Evaluation of Quality of Life instruments for use in COPD care and research: a systematic review
- PMID: 22921317
- DOI: 10.1016/j.ijnurstu.2012.07.017
Evaluation of Quality of Life instruments for use in COPD care and research: a systematic review
Abstract
Objective: Quality of Life (QoL) measurements to quantify disease burden have become an important outcome measure in Chronic Obstructive Pulmonary Disease (COPD) research and treatment. A large variety of QoL instruments is available. The objective of this review was to comprehensively evaluate content and psychometric properties of available QoL instruments used in COPD care and research.
Design: A systematic literature search was performed.
Databases: The databases PubMed, Embase, CINAHL, and the Cochrane Library were used.

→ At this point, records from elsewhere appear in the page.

(* ===== verification/SelectionTheorems.v ===== *)
(** * Well-formed catalogs, and what a plan selects (no_crs_baseline.py)

    What an empty list of errors of [validate_catalog] and
    [validate_capability_manifest] asserts of the cases and of the capabilities; the reuse
    graph of the derived invocations; the plans that the check of stored plans accepts; and
    a small host on which the theorems are applied. *)

From S2P Require Export Selection PyEquality.
From S2P Require Import ObservationEvidence PassTheorems CaseTheorems Shell BaselineTheorems NginxProtocolTheorems CaseConfig IdentityTheorems.
From Stdlib Require Import QArith.
#[global] Open Scope Z_scope.

(** ** Part 1: catalogs and manifests *)


(** ** Names *)

Lemma names_error_nil label names : names_error label names = [] <-> names = [].
Proof. by destruct names. Qed.

Lemma none_missing wanted present : missing_names wanted present = [] <-> incl wanted present.
Proof.
  unfold missing_names. split.
  - intros H n Hn. destruct (str_in n present) eqn:E; [by apply str_in_In|]. exfalso.
    assert (Hin : In n (List.filter (fun n => negb (str_in n present)) wanted)) by (apply filter_In; by rewrite E).
    apply (Permutation_in _ (Permutation_sym (sort_strs_perm _))) in Hin. by rewrite H in Hin.
  - intros H. replace (List.filter _ wanted) with (@nil string); [done|]. symmetry.
    induction wanted as [|n w IH]; [done|]. cbn [List.filter].
    rewrite (proj2 (str_in_In n present)) by (apply H; by left). cbn. apply IH. intros x Hx. apply H. by right.
Qed.

Lemma names_missing_nil label wanted present : names_error label (missing_names wanted present) = [] <-> incl wanted present.
Proof. by rewrite names_error_nil, none_missing. Qed.

Lemma str_dedup_incl l m : incl (dedup String.eqb l) m <-> incl l m.
Proof.
  split; intros H x Hx; apply H.
  - apply dedup_In; [apply String.eqb_eq|done].
  - apply dedup_In in Hx; [done|apply String.eqb_eq].
Qed.

Create Rewrite HintDb errors.
#[export] Hint Rewrite names_missing_nil str_dedup_incl (@app_nil string) failed_nil negb_false_iff add_error_nil Ok_nil
  in_order_nil (@Forall_cons (res (list string))) : errors.

Section Wf.
Variable fs : catalog_files.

Review method: Two researchers independently identified eligible studies. Methodological quality of the studies and data on measurement properties were assessed by using the Consensus based Standards for selection of health Measurement Instruments (COSMIN). A best evidence synthesis for each instrument was performed.

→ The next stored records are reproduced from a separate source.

(** * Vaultwarden password-rotation scheduler: rotation evaluation and
      notification dispatch.

    A shallow embedding of [vaultwarden_scheduler/scheduler.py],
    [config.py], [notification.py], [service.py] and the selection filters
    of [client.py], together with the parts of the Python standard library
    they rely on ([datetime], [timedelta], [json.dumps], [hashlib.sha256],
    [pathlib.Path]).

    Conventions.
    - A Python [str] is a [string]: a sequence of code points below 256.
    - A Python exception is a value of [exn]; a computation that may raise
      returns a [result], and one that also acts on the file system or the
      notifier returns its [result] together with the state it leaves
      behind, whether it returned or raised.
    - The vault API, the wall clock, the environment, the file system and
      the notifier are explicit arguments and explicit state. *)

From Stdlib Require Import ZArith Lia Ascii String DecimalString.
From stdpp Require Import base option list strings gmap.

Local Open Scope string_scope.
Local Open Scope Z_scope.
Local Open Scope list_scope.

(** ** Exceptions *)

Module Py.

Inductive exn : Type :=
  | ValueError
  | TypeError
  | OverflowError
  | AttributeError
  | OSError.

Inductive result (A : Type) : Type :=
  | Ok (a : A)
  | Raise (e : exn).
Arguments Ok {A} a.
Arguments Raise {A} e.

#[global] Instance result_ret : MRet result := fun A a => Ok a.
#[global] Instance result_bind : MBind result := fun A B k m =>
  match m with
  | Ok a => k a
  | Raise e => Raise e
  end.

(** [try: m except ValueError: handler] *)
Definition except_ValueError {A} (m : result A) (handler : result A) : result A :=
  match m with
  | Raise ValueError => handler
  | other => other
  end.

(** [try: m except Exception: handler]; every member of [exn] is an
    [Exception]. *)
Definition except_Exception {A} (m : result A) (handler : A) : A :=
  match m with
  | Ok a => a
  | Raise _ => handler
  end.

End Py.

Import Py.

(** ** Strings *)

Module Str.

Definition code (c : ascii) : Z := Z.of_N (N_of_ascii c).
Definition chr (n : Z) : ascii := ascii_of_N (Z.to_N n).

Definition chars (s : string) : list ascii := list_ascii_of_string s.
Definition of_chars (l : list ascii) : string := string_of_list_ascii l.

Definition eqb (a b : string) : bool := String.eqb a b.

(** [c in s] for a single character [c]. *)
Fixpoint contains (c : ascii) (s : string) : bool :=
  match s with
  | EmptyString => false
  | String d s' => if Ascii.eqb c d then true else contains c s'
  end.

Definition len (s : string) : Z := Z.of_nat (String.length s).

(** The quotation mark, code 34. *)
Definition dquote : ascii := Ascii false true false false false true false false.
(** * NextChapter (app.py): response extraction and graph construction

    A shallow embedding of the pipeline of [app.py]: the remote completion
    client ([get_recommendations]), the response extractor ([extract_json]),
    the graph normaliser and renderer ([visualize_network],
    [create_tooltip_text]) and the result handling of the main block.

    Python values that can reach the pipeline are exactly the values
    [json.loads] produces, so one inductive type [json] serves as the value
    domain.  Python [str] is modelled by [string], read as the UTF-8 encoding
    of the text.  Exceptions are an explicit result type, and the effects the
    code performs (HTTP requests, sleeps, Streamlit banners) are recorded in a
    trace of events. *)

From Stdlib Require Import Bool Arith ZArith Lia List Ascii String.
Import ListNotations.

Set Warnings "-register-all".

Local Open Scope list_scope.
Local Open Scope string_scope.

(* ====================================================================== *)
(** ** Exceptions and the result type *)
(* ====================================================================== *)

(** The exception classes that the modelled code can meet.  All of them are
    subclasses of [Exception]; [JSONDecodeError] is the only one caught by
    [except json.JSONDecodeError]. *)
Inductive exc : Type :=
| JSONDecodeError
| RecursionError
| ValueError
| AttributeError
| TypeError
| KeyError
| IndexError
| AssertionError
| HTTPError (status : Z)
| RequestException
| OSError
| LoopFuel.  (* not a Python exception: the bound of a model loop was hit;
                [JsonFacts.loads_fuel_free] shows that it never is *)

Inductive res (A : Type) : Type :=
| Ok (a : A)
| Raise (e : exc).
Arguments Ok {A} a.
Arguments Raise {A} e.

Definition res_bind {A B} (m : res A) (f : A -> res B) : res B :=
  match m with
  | Ok a => f a
  | Raise e => Raise e
  end.

Declare Scope res_scope.
Delimit Scope res_scope with res.
Notation "x <- m ;; k" := (res_bind m (fun x => k))
  (at level 61, m at next level, right associativity) : res_scope.

(* ====================================================================== *)
(** ** Python [str] operations on UTF-8 text *)
(* ====================================================================== *)

Module PyStr.

Definition byte (c : ascii) : N := N_of_ascii c.

Fixpoint starts_with (p s : string) : bool :=
  match p, s with
  | EmptyString, _ => true
  | String a p', String b s' => Ascii.eqb a b && starts_with p' s'
  | String _ _, EmptyString => false
  end.

(** [s.replace(old, new)]: the non-overlapping occurrences of [old], found
    from the left, are replaced.  [skip] counts the characters of an
    occurrence that was just replaced and still has to be passed over. *)
Fixpoint replace_from (old new : string) (skip : nat) (s : string) : string :=
  match s with
  | EmptyString => EmptyString
  | String c s' =>
      match skip with
      | S k => replace_from old new k s'
      | O =>
          if starts_with old s
          then new ++ replace_from old new (String.length old - 1) s'
          else String c (replace_from old new 0 s')
      end
  end.
Lemma result_invariant_witness :
  commentCount Runs.sampleResult
  = Z.of_nat (List.length (removedRanges Runs.sampleResult))
  /\ StronglySorted startsBefore (removedRanges Runs.sampleResult)
  /\ Forall wellFormed (removedRanges Runs.sampleResult)
  /\ removedChars Runs.sampleResult
     = totalSpan (excised 0 (removedRanges Runs.sampleResult))
  /\ removedChars Runs.sampleResult
     <= totalSpan (removedRanges Runs.sampleResult)
  /\ (Forall (fun r => 0 <= start r) (removedRanges Runs.sampleResult) ->
      ForallOrdPairs disjoint (removedRanges Runs.sampleResult) ->
      removedChars Runs.sampleResult
      = totalSpan (removedRanges Runs.sampleResult)).
Proof.
  apply (result_invariant Demo.parse Runs.sample Demo.noOptions
                          Runs.sampleResult).
  vm_compute. reflexivity.
Defined.

(** ** Further runs *)

(** The message of the first attempt is dropped: under the first set the
    parser reports the open comment, under the last the [<], and the
    exception carries the latter. *)
Example last_message_reported :
  Demo.parse Runs.broken (hd [] DEFAULT_PLUGIN_SETS)
  = Threw {| errorMessage := Some "Unterminated comment" |}
  /\ completion (stripCommentsFromCode Demo.parse (JsString Runs.broken)
                                       (Demo.named "x.js"))
     = Throw (Error "Failed to parse x.js: Unexpected token"
                    (Some {| errorMessage := Some "Unexpected token" |})).
Proof. split; vm_compute; reflexivity. Qed.

(** Without [filename] and with an error that has no message, both
    defaults appear. *)
Example default_labels :
  completion (stripCommentsFromCode Demo.silent (JsString "x")
                                    Demo.noOptions)
  = Throw (Error "Failed to parse unknown: Unknown parser error"
                 (Some {| errorMessage := None |})).
Proof. vm_compute. reflexivity. Qed.

(** Two overlapping comments: both are counted and reported, one is
    removed. *)
Example overlap_counted_once_removed :
  completion (stripCommentsFromCode
                (Demo.fixed [Demo.comment 2 6; Demo.comment 0 4])
                (JsString Runs.digits) Demo.noOptions)
  = Return {| code := "456789"; commentCount := 2; removedChars := 4;
              removedRanges := [mkRange 0 4; mkRange 2 6] |}
  /\ excised 0 [mkRange 0 4; mkRange 2 6] = [mkRange 0 4].
Proof. split; vm_compute; reflexivity. Qed.

(** Markup is accepted by the first set, so the parser is called once. *)
Example first_set_wins :
  calls (stripCommentsFromCode Demo.parse (JsString "<a>{/* b */}</a>")
                               Demo.noOptions)
  = [hd [] DEFAULT_PLUGIN_SETS].
Proof. vm_compute. reflexivity. Qed.

(** * The file layer *)

(** ** Case and white space *)

Lemma lowerUnit_idem (c : ascii) : lowerUnit (lowerUnit c) = lowerUnit c.
Proof. destruct c as [[] [] [] [] [] [] [] []]; reflexivity. Qed.

Lemma isWhiteSpace_lowerUnit (c : ascii) :
  isWhiteSpace (lowerUnit c) = isWhiteSpace c.
Proof. destruct c as [[] [] [] [] [] [] [] []]; reflexivity. Qed.

Lemma toLowerCase_idem (s : string) :
  toLowerCase (toLowerCase s) = toLowerCase s.
Proof.
  induction s as [| c s IH]; simpl; [reflexivity |].
  now rewrite lowerUnit_idem, IH.
Qed.

Lemma trimStart_toLowerCase (s : string) :
  trimStart (toLowerCase s) = toLowerCase (trimStart s).
Proof.
  induction s as [| c s IH]; simpl; [reflexivity |].
  rewrite isWhiteSpace_lowerUnit.
  destruct (isWhiteSpace c); [exact IH | reflexivity].
Qed.

Lemma trimEnd_toLowerCase (s : string) :
  trimEnd (toLowerCase s) = toLowerCase (trimEnd s).
Proof.
  induction s as [| c s IH]; simpl; [reflexivity |].
  rewrite IH, isWhiteSpace_lowerUnit.
  destruct (trimEnd s); simpl; [| reflexivity].
  now destruct (isWhiteSpace c).
Qed.

Lemma trim_toLowerCase (s : string) :
  trim (toLowerCase s) = toLowerCase (trim s).
Proof.
  unfold trim. now rewrite trimStart_toLowerCase, trimEnd_toLowerCase.
Qed.

Lemma trimStart_idem (s : string) : trimStart (trimStart s) = trimStart s.
Proof.
  induction s as [| c s IH]; simpl; [reflexivity |].
  destruct (isWhiteSpace c) eqn:Hc; [exact IH |].
  simpl. now rewrite Hc.
Qed.

Lemma trimEnd_idem (s : string) : trimEnd (trimEnd s) = trimEnd s.
Proof.
  induction s as [| c s IH]; simpl; [reflexivity |].
  destruct (trimEnd s) as [| k ks] eqn:Hs.
  - destruct (isWhiteSpace c) eqn:Hc; simpl; [reflexivity |].
    now rewrite Hc.
  - change (trimEnd (String c (String k ks)))
      with (match trimEnd (String k ks) with
            | EmptyString =>
                if isWhiteSpace c then EmptyString else String c EmptyString
            | kept => String c kept
            end).
    now rewrite IH.
Qed.

(** A string that does not begin with white space keeps its beginning when
    its end is trimmed. *)
Lemma trimStart_trimEnd (s : string) :
  trimStart s = s -> trimStart (trimEnd s) = trimEnd s.
Proof.
  destruct s as [| c s]; simpl; [reflexivity |].
  destruct (isWhiteSpace c) eqn:Hc.
  - intros H. apply (f_equal String.length) in H.
    assert (Hle : forall t, (String.length (trimStart t) <= String.length t)%nat).
    { induction t as [| d t IHt]; simpl; [lia |].
      destruct (isWhiteSpace d); simpl; lia. }
    specialize (Hle s). simpl in H. lia.
  - intros _. destruct (trimEnd s); simpl; now rewrite Hc.
Qed.

Lemma trim_idem (s : string) : trim (trim s) = trim s.
Proof.
  unfold trim.
  rewrite (trimStart_trimEnd (trimStart s)) by apply trimStart_idem.
  apply trimEnd_idem.
Qed.

Lemma trimEnd_trim (s : string) : trimEnd (trim s) = trim s.
Proof. unfold trim. apply trimEnd_idem. Qed.

Lemma normalizeExtension_idem (ext : string) :
  normalizeExtension (normalizeExtension ext) = normalizeExtension ext.
Proof.
  unfold normalizeExtension.
  now rewrite trim_toLowerCase, trim_idem, toLowerCase_idem.
Qed.

Lemma nonEmpty_true (s : string) : nonEmpty s = true <-> s <> "".
Proof. destruct s; simpl; split; congruence. Qed.

Lemma startsWithDot_withDot (ext : string) :
  startsWithDot (withDot ext) = true.
Proof.
  unfold withDot. destruct (startsWithDot ext) eqn:H; [exact H | reflexivity].
Qed.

Results: 77 studies describing 13 disease-specific and 10 generic QoL instruments were identified. The content of the instruments showed a great variety. 20 instruments measured mobility. Pulmonary symptoms were measured in 11 disease specific instruments. Pain, vitality, and spiritual activities were domains seen only in generic instruments. Social and emotional functioning were domains seen in disease specific instruments as well as in generic instruments. The methodological quality of the studies was mostly rated fair, according to the COSMIN checklist. The psychometric properties of the instruments (validity, reliability and responsiveness) were in general rated positive. The best evidence synthesis showed the strongest positive evidence for the disease specific instruments Chronic Respiratory Questionnaire (CRQ), COPD Assessment Test (CAT), Saint George Respiratory Questionnaire (SGRQ), and Living with COPD questionnaire (LCOPD). The generic instruments received less favorable ratings.

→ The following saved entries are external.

Lemma executar_por_completo_execucoes s a :
  tempos_execucao (objetos (executar_por_completo s a) a)
  = tempos_execucao (objetos s a)
    ++ [(max_py (tempo_atual s) (tempo_chegada (objetos s a)),
         max_py (tempo_atual s) (tempo_chegada (objetos s a))
         + duracao (objetos s a))].
Proof. unfold executar_por_completo. cbn. now rewrite !gravar_obj_eq. Qed.

Lemma executar_por_completo_fila s a :
  fila (executar_por_completo s a) = fila s.
Proof. reflexivity. Qed.

Lemma executar_por_completo_tarefas s a :
  tarefas (executar_por_completo s a) = tarefas s.
Proof. reflexivity. Qed.

Lemma executar_por_completo_tarefa s a :
  tarefa (executar_por_completo s a) = tarefa s.
Proof. reflexivity. Qed.

Lemma executar_por_completo_finalizacoes s a :
  finalizacoes (executar_por_completo s a) = finalizacoes s ++ [a].
Proof. reflexivity. Qed.

Lemma executar_por_completo_tempo_atual s a :
  tempo_atual (executar_por_completo s a)
  = max_py (tempo_atual s) (tempo_chegada (objetos s a))
    + duracao (objetos s a).
Proof. reflexivity. Qed.

#[local] Hint Rewrite
  executar_por_completo_restante executar_por_completo_duracao
  executar_por_completo_chegada executar_por_completo_final
  executar_por_completo_execucoes executar_por_completo_fila
  executar_por_completo_tarefas executar_por_completo_tarefa
  executar_por_completo_finalizacoes executar_por_completo_tempo_atual
  : tarefa.

Arguments executar_por_completo : simpl never.

Lemma executar_sem_preempcao_outros s a b :
  b <> a -> objetos (executar_sem_preempcao s a) b = objetos s b.
Proof.
  intro H. unfold executar_sem_preempcao. cbn.
  now rewrite !gravar_obj_neq by assumption.
Qed.

Lemma executar_sem_preempcao_restante s a b :
  tempo_restante (objetos (executar_sem_preempcao s a) b)
  = tempo_restante (objetos s b).
Proof.
  destruct (Nat.eq_dec b a) as [->|H];
    [|now rewrite executar_sem_preempcao_outros].
  unfold executar_sem_preempcao. cbn. now rewrite !gravar_obj_eq.
Qed.

Lemma executar_sem_preempcao_duracao s a b :
  duracao (objetos (executar_sem_preempcao s a) b) = duracao (objetos s b).
Proof.
  destruct (Nat.eq_dec b a) as [->|H];
    [|now rewrite executar_sem_preempcao_outros].
  unfold executar_sem_preempcao. cbn. now rewrite !gravar_obj_eq.
Qed.

Lemma executar_sem_preempcao_chegada s a b :
  tempo_chegada (objetos (executar_sem_preempcao s a) b)
  = tempo_chegada (objetos s b).
Proof.
  destruct (Nat.eq_dec b a) as [->|H];
    [|now rewrite executar_sem_preempcao_outros].
  unfold executar_sem_preempcao. cbn. now rewrite !gravar_obj_eq.
Qed.

Lemma executar_sem_preempcao_final s a :
  tempo_final (objetos (executar_sem_preempcao s a) a)
  = Some (tempo_atual s + duracao (objetos s a)).
Proof. unfold executar_sem_preempcao. cbn. now rewrite !gravar_obj_eq. Qed.

Lemma executar_sem_preempcao_execucoes s a :
  tempos_execucao (objetos (executar_sem_preempcao s a) a)
  = tempos_execucao (objetos s a)
    ++ [(tempo_atual s, tempo_atual s + duracao (objetos s a))].
Proof. unfold executar_sem_preempcao. cbn. now rewrite !gravar_obj_eq. Qed.

Lemma executar_sem_preempcao_fila s a :
  fila (executar_sem_preempcao s a) = fila s.
Proof. reflexivity. Qed.

Lemma executar_sem_preempcao_tarefas s a :
  tarefas (executar_sem_preempcao s a) = tarefas s.
Proof. reflexivity. Qed.

Lemma executar_sem_preempcao_finalizacoes s a :
  finalizacoes (executar_sem_preempcao s a) = finalizacoes s ++ [a].
Proof. reflexivity. Qed.

Lemma executar_sem_preempcao_tempo_atual s a :
  tempo_atual (executar_sem_preempcao s a)
  = tempo_atual s + duracao (objetos s a).
Proof. reflexivity. Qed.

#[local] Hint Rewrite
  executar_sem_preempcao_restante executar_sem_preempcao_duracao
  executar_sem_preempcao_chegada executar_sem_preempcao_final
  executar_sem_preempcao_execucoes executar_sem_preempcao_fila
  executar_sem_preempcao_tarefas executar_sem_preempcao_finalizacoes
  executar_sem_preempcao_tempo_atual : tarefa.

Arguments executar_sem_preempcao : simpl never.

(** *** EscalonadorFIFO *)

Lemma fifo_percorre l : forall s,
  let s' := fold_left executar_por_completo l s in
  finalizacoes s' = finalizacoes s ++ l
  /\ tarefas s' = tarefas s
  /\ (forall b, tempo_restante (objetos s' b) = tempo_restante (objetos s b))
  /\ (forall b, duracao (objetos s' b) = duracao (objetos s b))
  /\ (forall b, In b l \/ tempo_final (objetos s b) <> None ->
                tempo_final (objetos s' b) <> None).
Proof.
  induction l as [|a r IH]; intro s; cbn.
  - rewrite app_nil_r. repeat split; auto. now intros b [[]|H].
  - destruct (IH (executar_por_completo s a)) as (H1 & H2 & H3 & H4 & H5).
    repeat split.
    + rewrite H1. autorewrite with tarefa. now rewrite <- app_assoc.
    + rewrite H2. now autorewrite with tarefa.
    + intro b. rewrite H3. now autorewrite with tarefa.
    + intro b. rewrite H4. now autorewrite with tarefa.
    + intros b Hb. apply H5.
      destruct (Nat.eq_dec b a) as [->|Hne].
      * right. now autorewrite with tarefa.
      * rewrite executar_por_completo_outros by assumption.
        destruct Hb as [[Hb|Hb]|Hb]; [congruence|now left|now right].
Qed.

(** *** EscalonadorPrioridadeNP *)

Inductive IteracaoNP (s : Estado) : Passo -> Prop :=
| NP_ociosa :
    tarefas_que_chegaram s = [] ->
    IteracaoNP s (Continua (set_tempo_atual (tempo_atual s + 1) s))
| NP_despacho a :
    In a (tarefas_que_chegaram s) ->
    IteracaoNP s (Continua (executar_sem_preempcao (retirar a s) a)).

Lemma corpo_prioridade_np_iteracao s : IteracaoNP s (corpo_prioridade_np s).
Proof.
  unfold corpo_prioridade_np.
  destruct (tarefas_que_chegaram s) as [|c cs] eqn:E.
  - now apply NP_ociosa.
  - rewrite <- E.
    destruct (primeiro_ok
                (ordenar_rev (fun a => inject_Z (prioridade (objetos s a)))
                   (tarefas_que_chegaram s))) as [a Ha].
    + intro H. apply (f_equal (@length nat)) in H.
      assert (In c (ordenar_rev (fun a => inject_Z (prioridade (objetos s a)))
                      (tarefas_que_chegaram s)))
        by (apply ordenar_rev_In; rewrite E; now left).
      destruct (ordenar_rev _ _); [contradiction|discriminate].
    + rewrite Ha. apply NP_despacho.
      apply primeiro_In in Ha. now apply ordenar_rev_In in Ha.
Qed.

(** What the run-to-completion loops keep: the queue and the history
    partition the tasks, without repetition, and every task in the history
    has its finish time. *)
Record InvNP (s : Estado) : Prop := {
  np_fila : NoDup (fila s);
  np_fin : NoDup (finalizacoes s);
  np_disj : forall a, In a (finalizacoes s) -> ~ In a (fila s);
  np_todas : forall a, In a (tarefas s) ->
                       In a (fila s) \/ In a (finalizacoes s);
  np_final : forall a, In a (finalizacoes s) ->
                       tempo_final (objetos s a) <> None
}.

Lemma iteracaoNP_Inv s p : IteracaoNP s p -> InvNP s -> InvNP (estado_do_passo p).
Proof.
  intros Hit [Hf Hn Hd Ht Hz].
  destruct Hit as [He|a Ha]; cbn [estado_do_passo].
  - now split.
  - apply chegaram_In in Ha. destruct Ha as [Hin _].
    assert (Hna : ~ In a (finalizacoes s)) by (intro H; now apply (Hd a)).
    split; autorewrite with tarefa; cbn.
    + now apply remover_NoDup.
    + apply NoDup_app; [assumption|repeat constructor; easy|].
      intros b Hb [<-|[]]. contradiction.
    + intros b Hb Hin'. apply in_app_or in Hb. destruct Hb as [Hb|[<-|[]]].
      * apply (Hd b Hb). eapply remover_In, Hin'.
      * now apply (remover_nao_In a (fila s)).
    + intros b Hb. destruct (Nat.eq_dec b a) as [->|Hne].
      * right. apply in_or_app. right. now left.
      * destruct (Ht b Hb) as [H|H].
        -- left. now apply remover_In_neq.
        -- right. apply in_or_app. now left.
    + intros b Hb. apply in_app_or in Hb. destruct Hb as [Hb|[<-|[]]].
      * assert (b <> a) by (intros ->; contradiction).
        rewrite executar_sem_preempcao_outros by assumption. cbn. auto.
      * now autorewrite with tarefa.
Qed.

Section TerminacaoNP.

Variable M : Q.

Record InvNP_term (s : Estado) : Prop := {
  npt_chegada : forall a, In a (fila s) -> tempo_chegada (objetos s a) <= M;
  npt_duracao : forall a, In a (fila s) -> 0 <= duracao (objetos s a)
}.

Definition medida_np (s : Estado) : nat :=
  length (fila s) + ocioso M (tempo_atual s).

Lemma iteracaoNP_termina s :
  InvNP s -> InvNP_term s -> fila s <> [] ->
  exists s', corpo_prioridade_np s = Continua s'
             /\ (InvNP s' /\ InvNP_term s')
             /\ (medida_np s' < medida_np s)%nat.
Proof.
  intros Hinv [Hch Hdur] Hne.
  pose proof (iteracaoNP_Inv s _ (corpo_prioridade_np_iteracao s) Hinv) as Hinv'.
  destruct (corpo_prioridade_np_iteracao s) as [He|a Ha];
    cbn [estado_do_passo] in Hinv'.
  - eexists. split; [reflexivity|]. split; [split; [assumption|now split]|].
    unfold medida_np. cbn.
    assert (Hex : exists b, In b (fila s)).
    { destruct (fila s) as [|b r]; [congruence|]. exists b. now left. }
    destruct Hex as [b Hb].
    assert (Hlate : tempo_atual s < tempo_chegada (objetos s b)).
    { apply Qnot_le_lt. intro Hle.
      assert (Hin : In b (tarefas_que_chegaram s))
        by (apply chegaram_In; split; assumption).
      rewrite He in Hin. destruct Hin. }
    specialize (Hch b Hb).
    assert (ocioso M (tempo_atual s + 1) < ocioso M (tempo_atual s))%nat
      by (apply ocioso_desce; lra).
    lia.
  - apply chegaram_In in Ha. destruct Ha as [Hin _].
    eexists. split; [reflexivity|]. split; [split; [assumption|]|].
    + split; intros b Hb; autorewrite with tarefa in *; cbn in *;
        apply remover_In in Hb; auto.
    + unfold medida_np. autorewrite with tarefa. cbn.
      pose proof (remover_length a (fila s) Hin).
      assert (ocioso M (tempo_atual s + duracao (objetos s a))
              <= ocioso M (tempo_atual s))%nat.
      { apply ocioso_mono. specialize (Hdur a Hin). lra. }
      lia.
Qed.

End TerminacaoNP.

(** *** EscalonadorSJF *)

Inductive IteracaoSJF (s : Estado) : Passo -> Prop :=
| SJF_despacho a :
    In a (tarefas_que_chegaram s) ->
    IteracaoSJF s (Continua (executar_por_completo (retirar a s) a))
| SJF_repete b :
    tarefas_que_chegaram s = [] ->
    tarefa s = Some b ->
    IteracaoSJF s (Continua (executar_por_completo s b))
| SJF_erro :
    tarefas_que_chegaram s = [] ->
    tarefa s = None ->
    IteracaoSJF s (Levanta UnboundLocalError s).

Lemma corpo_sjf_iteracao s : IteracaoSJF s (corpo_sjf s).
Proof.
  unfold corpo_sjf.
  destruct (ordenar (fun a => duracao (objetos s a)) (tarefas_que_chegaram s))
    as [|a r] eqn:E.
  - assert (Hv : tarefas_que_chegaram s = []).
    { apply (f_equal (@length nat)) in E. rewrite ordenar_length in E.
      now destruct (tarefas_que_chegaram s). }
    destruct (tarefa s) as [b|] eqn:Et.
    + now apply SJF_repete.
    + now apply SJF_erro.
  - cbn. apply SJF_despacho.
    apply (ordenar_In (fun a => duracao (objetos s a))). rewrite E. now left.
Qed.

(** Every task is still queued or has a finish time. *)
Definition TodasSJF (s : Estado) : Prop :=
  forall a, In a (tarefas s) ->
            In a (fila s) \/ tempo_final (objetos s a) <> None.

Lemma iteracaoSJF_Todas s s' :
  IteracaoSJF s (Continua s') -> TodasSJF s -> TodasSJF s'.
Proof.
  intros Hit Ht. remember (Continua s') as p eqn:Ep.
  destruct Hit as [a Ha|b He Hb|He Hn]; inversion Ep; subst s'; clear Ep.
  - intros b Hb. autorewrite with tarefa in *. cbn in *.
    destruct (Nat.eq_dec b a) as [->|Hne].
    + right. now autorewrite with tarefa.
    + rewrite executar_por_completo_outros by assumption. cbn.
      destruct (Ht b Hb) as [H|H]; [left|now right].
      now apply remover_In_neq.
  - intros c Hc. autorewrite with tarefa in *.
    destruct (Nat.eq_dec c b) as [->|Hne].
    + right. now autorewrite with tarefa.
    + rewrite executar_por_completo_outros by assumption. now apply Ht.
Qed.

Conclusion: Despite the comprehensive overview we could not uniformly recommend the best instrument to evaluate QoL in COPD patients. However, we could recommend the disease specific instruments CRQ, CAT, SGRQ, or LCOPD. In addition to the best evidence synthesis, the decision to use one instrument over another, will be driven by study purpose and research questions in combination with the domains of the instrument. Given the large availability of instruments we discourage to develop new instruments, instead we encourage to design studies according the COSMIN standards to evaluate the psychometric properties of the existing instruments.